The rate cut, your money – and why you might want some help
The Bank of England’s Monetary Policy Committee made a dramatic start to February by slashing the base rate by 0.25 percentage points to 4.5%. The cut sees the UK’s central interest rate fall to its lowest level in more than 18 months.
Of course, that sounds like good news, but there could be some challenges in its wake. At Continuum we are looking at why, and what it all means for your money.
Inflation is down
The bank started hiking the bank rate when it started to be apparent that the historically low rates necessary to get the economy moving after the Covid lockdowns had actually triggered runaway inflation.
Increasing the cost of borrowing money by increasing the bank rate puts the brakes on the economy and on inflation too.
The good news is that inflation eased to 2.5% in December, making a rate cut possible.
The bad news? High rates may have gone on for a little too long and increased the risk of the economy falling into recession. The labour budget and increased National Insurance costs had already caused business owners some sleepless nights.

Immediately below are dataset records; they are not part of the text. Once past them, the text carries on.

(** X18. The monitor returns exactly when the interrupt arrives at a poll or
    at a sleep; an interrupt while the filter is created is not caught. *)
Theorem monitor_returns_on_interrupt :
  (out = Returned tt <->
   exists a, last (asked tr) = Some (a, Interrupted) /\
             (a = GetNewEntries \/ a = Sleep 2)) /\
  (out = Interrupt <-> asked tr = [(create, Interrupted)]).
Proof.
  subst tr out.
  destruct (monitor_run cfg w rounds ws_url [])
    as (ext & o & -> & _ & (rest & Hasks & _) & _ & Hout).
  simpl in *.
  destruct o as [[] | e | |]; (split; split); intros Hx;
    try discriminate Hx; try reflexivity; try tauto;
    repeat match goal with
           | H : _ /\ _ |- _ => destruct H
           | H : _ \/ _ |- _ => destruct H
           | H : ex _ |- _ => destruct H
           end; subst;
    try congruence;
    repeat match goal with
           | Heq : asked ext = _, Hl : last (asked ext) = _ |- _ =>
               rewrite Heq in Hl; simpl in Hl
           end;
    subst create; congruence.
Qed.

(** X19. The monitor creates one filter on the contract, then polls it and
    sleeps two seconds in turn. *)
Theorem monitor_polls_and_sleeps :
  exists rest,
    map fst (asked tr) = create :: rest /\ poll_and_sleep rest = true.
Proof.
  subst tr out.
  destruct (monitor_run cfg w rounds ws_url [])
    as (ext & o & -> & _ & Hasks & _).
  exact Hasks.
Qed.

(** X20. An exception raised by the filter, by a poll or by the sleep ends
    the monitor with that exception: nothing is retried. *)
Theorem monitor_error_ends_run (a : Ask) (e : Exn) :
  In (a, Gave (VRaised e)) (asked tr) ->
  out = Raised e /\ last (asked tr) = Some (a, Gave (VRaised e)).
Proof.
  subst tr out.
  destruct (monitor_run cfg w rounds ws_url [])
    as (ext & o & -> & _ & _ & Hwell & Hout).
  simpl in *. intros Hin.
  destruct (last_or_removelast _ _ Hin) as [Hlast | Hbefore].
  - split; [| exact Hlast].
    destruct o as [[] | e' | |].
    + destruct Hout as (_ & a' & Ha' & _). congruence.
    + destruct Hout as [(_ & a' & Ha') | (_ & _ & entries & Ha' & _)];
        congruence.
    + destruct Hout as (Ha' & _). rewrite Ha' in Hlast. discriminate.
    + destruct Hout as (_ & a' & Ha'). congruence.
  - rewrite forallb_forall in Hwell. apply Hwell in Hbefore. discriminate.
Qed.

(** X21. The loop has no exit of its own: as long as nothing raises, no
    interrupt arrives and every log has a topic, the monitor is still
    polling, however many rounds it is given. *)
Theorem monitor_runs_on :
  forallb settled (asked tr) = true ->
  existsb bare (polled tr) = false ->
  out = Running.
Proof.
  subst tr out.
  destruct (monitor_run cfg w rounds ws_url [])
    as (ext & o & -> & _ & _ & _ & Hout).
  simpl in *. intros Hanswers Hlogs.
  assert (Hlast : forall x, last (asked ext) = Some x -> settled x = true).
  { intros x Hl. rewrite forallb_forall in Hanswers. apply Hanswers.
    apply list_elem_of_In, last_Some_elem_of, Hl. }
  destruct o as [[] | e | |].
  - destruct Hout as (_ & a & Ha & _). apply Hlast in Ha. discriminate.
  - destruct Hout as [(_ & a & Ha) | (_ & Hb & _)]; [| congruence].
    apply Hlast in Ha. discriminate.
  - destruct Hout as (Ha & _). rewrite Ha in Hlast.
    specialize (Hlast _ eq_refl). discriminate.
  - reflexivity.
Qed.

End MonitorTheorems.

(** ** The indexer's [main] *)

Ltac by_holds :=
  match goal with |- context [perform ?p ?w ?past] =>
    pattern (fst (perform p w past)), (snd (perform p w past));
    apply (holds_perform p _ w past)
  end.

Ltac session_step :=
  match goal with
  | |- forall r : Stop + _, _ =>
      let r := fresh "r" in intros r; destruct r as [[?|]|?]
  | |- context [if String.eqb ?a ?b then _ else _] =>
      destruct (String.eqb a b) eqn:?
  | |- context [match _ !! _ with _ => _ end] =>
      repeat (rewrite lookup_insert_ne by discriminate);
      rewrite lookup_insert_eq
  | |- holds (match ?l with [] => _ | _ :: _ => _ end) _ _ => destruct l
  end.

Ltac modes :=
  repeat match goal with
         | H : String.eqb _ _ = true |- _ => apply String.eqb_eq in H
         | H : String.eqb _ _ = false |- _ => apply String.eqb_neq in H
         end.

Ltac session_exec := cbn; repeat (session_step; cbn).

Section MainTheorems.
Context `{Web3Lib} (cfg : EventMonitor.Config) (w : World) (rounds : nat).

Let tr := fst (perform (EventMonitor.main cfg rounds) w []).
Let out := snd (perform (EventMonitor.main cfg rounds) w []).
Let select := ReadInput "Select mode (1=historical, 2=user, 3=realtime): ".

(** X22. Any line other than 1, 2 or 3 at the mode prompt (the line is
    compared as typed) is answered with one message: nothing else is asked
    and [main] returns. *)
Theorem main_invalid_mode (mode : string) :
  head (asked tr) = Some (select, Gave (VStr mode)) ->
  mode <> "1" -> mode <> "2" -> mode <> "3" ->
  out = Returned tt /\
  asked tr = [(select, Gave (VStr mode))] /\
  last (said tr) = Some "Invalid mode selected".
Proof.
  subst tr out select. by_holds. unfold EventMonitor.main.
  session_exec.
  all: try (apply holds_extends; intros ext o; cbn).
  all: intros Hmode ? ? ?; simplify_eq Hmode; intros; modes; subst.
  all: try contradiction.
  split_and!; reflexivity.
Qed.

(** X23. In mode 1 every query covers the thousand blocks up to the head
    read at the start (the lower end is negative on a chain shorter than
    that).  A run that returns has printed the banner, the line of the
    range, the four counts and, when the first query returned a log, the
    announcement of the first atom with its block and its transaction (the
    prompt is written by [input]); and the announcement is printed in no
    other run. *)
Theorem main_historical_window (head_block : Z) :
  asked tr !! 0%nat = Some (select, Gave (VStr "1")) ->
  asked tr !! 1%nat = Some (GetBlockNumber, Gave (VInt head_block)) ->
  (forall a r, In (a, r) (drop 2 (asked tr)) ->
     exists f, a = Node (GetLogs f) /\
               fromBlock f = head_block - 1000 /\
               toBlock f = head_block /\
               filter_address f =
                 to_checksum_address (EventMonitor.MULTIVAULT_ADDRESS cfg)) /\
  (out = Returned tt ->
   exists atoms triples deposits redemptions,
     map snd (drop 2 (asked tr))
     = [ Gave (VLogs atoms); Gave (VLogs triples);
         Gave (VLogs deposits); Gave (VLogs redemptions) ] /\
     said tr =
       [ str_times "=" 60; "Intuition Protocol Event Indexer"; str_times "=" 60; "";
         ("Querying blocks " ++ str_int (head_block - 1000) ++ " to "
          ++ str_int head_block ++ "..." ++ nl)%string;
         ("Found " ++ str_int (Z.of_nat (length atoms)) ++ " AtomCreated events")%string;
         ("Found " ++ str_int (Z.of_nat (length triples))
          ++ " TripleCreated events")%string;
         ("Found " ++ str_int (Z.of_nat (length deposits)) ++ " Deposited events")%string;
         ("Found " ++ str_int (Z.of_nat (length redemptions))
          ++ " Redeemed events" ++ nl)%string ]
       ++ match atoms with
          | [] => []
          | first_atom :: _ =>
              [ "First AtomCreated event:";
                ("  Block: " ++ str_int (log_blockNumber first_atom))%string;
                ("  Tx: " ++ log_transactionHash first_atom)%string ]
          end) /\
  (In "First AtomCreated event:" (said tr) ->
   out = Returned tt /\
   exists f first_atom rest,
     asked tr !! 2%nat = Some (Node (GetLogs f), Gave (VLogs (first_atom :: rest)))).
Proof.
  subst tr out select. by_holds.
  unfold EventMonitor.main, EventIndexer.query_historical_events.
  session_exec.
  all: try (apply holds_extends; intros ext o; cbn).
  all: intros Hmode Hblock; simplify_eq Hmode; intros; modes; subst.
  all: try discriminate.
  all: simplify_eq Hblock; intros; subst.
  all: split_and!;
    [ intros a r Hin;
      repeat (destruct Hin as [Hin | Hin];
              [ simplify_eq Hin; intros; subst; eexists; split_and!; reflexivity |]);
      destruct Hin
    | intros Hout; try discriminate Hout; do 4 eexists; split; reflexivity
    | intros Hin;
      repeat (destruct Hin as [Hin | Hin];
              [ first [ discriminate Hin
                      | vm_compute in Hin; discriminate Hin
                      | split; [reflexivity | do 3 eexists; reflexivity] ] |]);
      destruct Hin ].
Qed.

(** X24. In mode 2 a line of ASCII characters is used as the address as it
    was typed, whatever it is: each of the queries covers the thousand blocks
    up to the head and filters on the topic made of the line without its
    first two characters, padded to 64. *)
Theorem main_user_queries (user_address : string) (head_block : Z) :
  is_ascii user_address = true ->
  asked tr !! 0%nat = Some (select, Gave (VStr "2")) ->
  asked tr !! 1%nat
    = Some (ReadInput "Enter user address: ", Gave (VStr user_address)) ->
  asked tr !! 2%nat = Some (GetBlockNumber, Gave (VInt head_block)) ->
  forall a r, In (a, r) (drop 3 (asked tr)) ->
    exists f topic,
      a = Node (GetLogs f) /\
      fromBlock f = head_block - 1000 /\
      toBlock f = head_block /\
      topics f = [topic; ("0x" ++ zfill 64 (str_drop 2 user_address))%string].
Proof.
  subst tr out select. by_holds.
  unfold EventMonitor.main, EventIndexer.query_user_events.
  session_exec.
  all: try (apply holds_extends; intros ext o; cbn).
  all: intros Hascii Hmode Huser Hblock a r Hin; simplify_eq Hmode; intros; modes;
    subst.
  all: try discriminate.
  all: simplify_eq Huser; intros; subst.
  all: try discriminate.
  all: simplify_eq Hblock; intros; subst.
  all: repeat (destruct Hin as [Hin | Hin];
               [ simplify_eq Hin; intros; subst; do 2 eexists;
                 split_and!; reflexivity |]);
    destruct Hin.
Qed.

As well as cutting the base rate, the Monetary Policy Committee (MPC) slashed its growth forecast for 2025 in half. We could be heading for some choppy economic waters.
However, the announcement from Threadneedle Street may have come in time. the FTSE enjoyed a record high as traders prepared for the rate cut, and anticipated further reductions during the course of 2025 – although the £ fell against the dollar.
The economy might not be fully fit, but the bank may have given it the shot in the arm it needs.
What will the cut mean for you?
Any cut will be welcome news for mortgage borrowers. Lenders can be expected to adjust their pricing in response to base rate forecasts, and borrowers with tracker mortgages will see an almost immediate cut in their monthly payments. However, many other borrowers and would-be borrowers were left disappointed after rates actually increased following the last cut in November 2024.
This saw the average rate charged for a two-year fixed deal rising from 5.39% to 5.52% between November and the start of this month. The average five-year fixed rate saw a steeper climb from 5.09% to a six-month high of 5.32% over the same period.
This was because fixed rate mortgages are based on the ‘swap rate’ market which is influenced by a wide range of factors, and which reflects the money market’s view of the future. The actual cost of borrowing can be affected by global conflicts as well as the decisions of the Bank of England.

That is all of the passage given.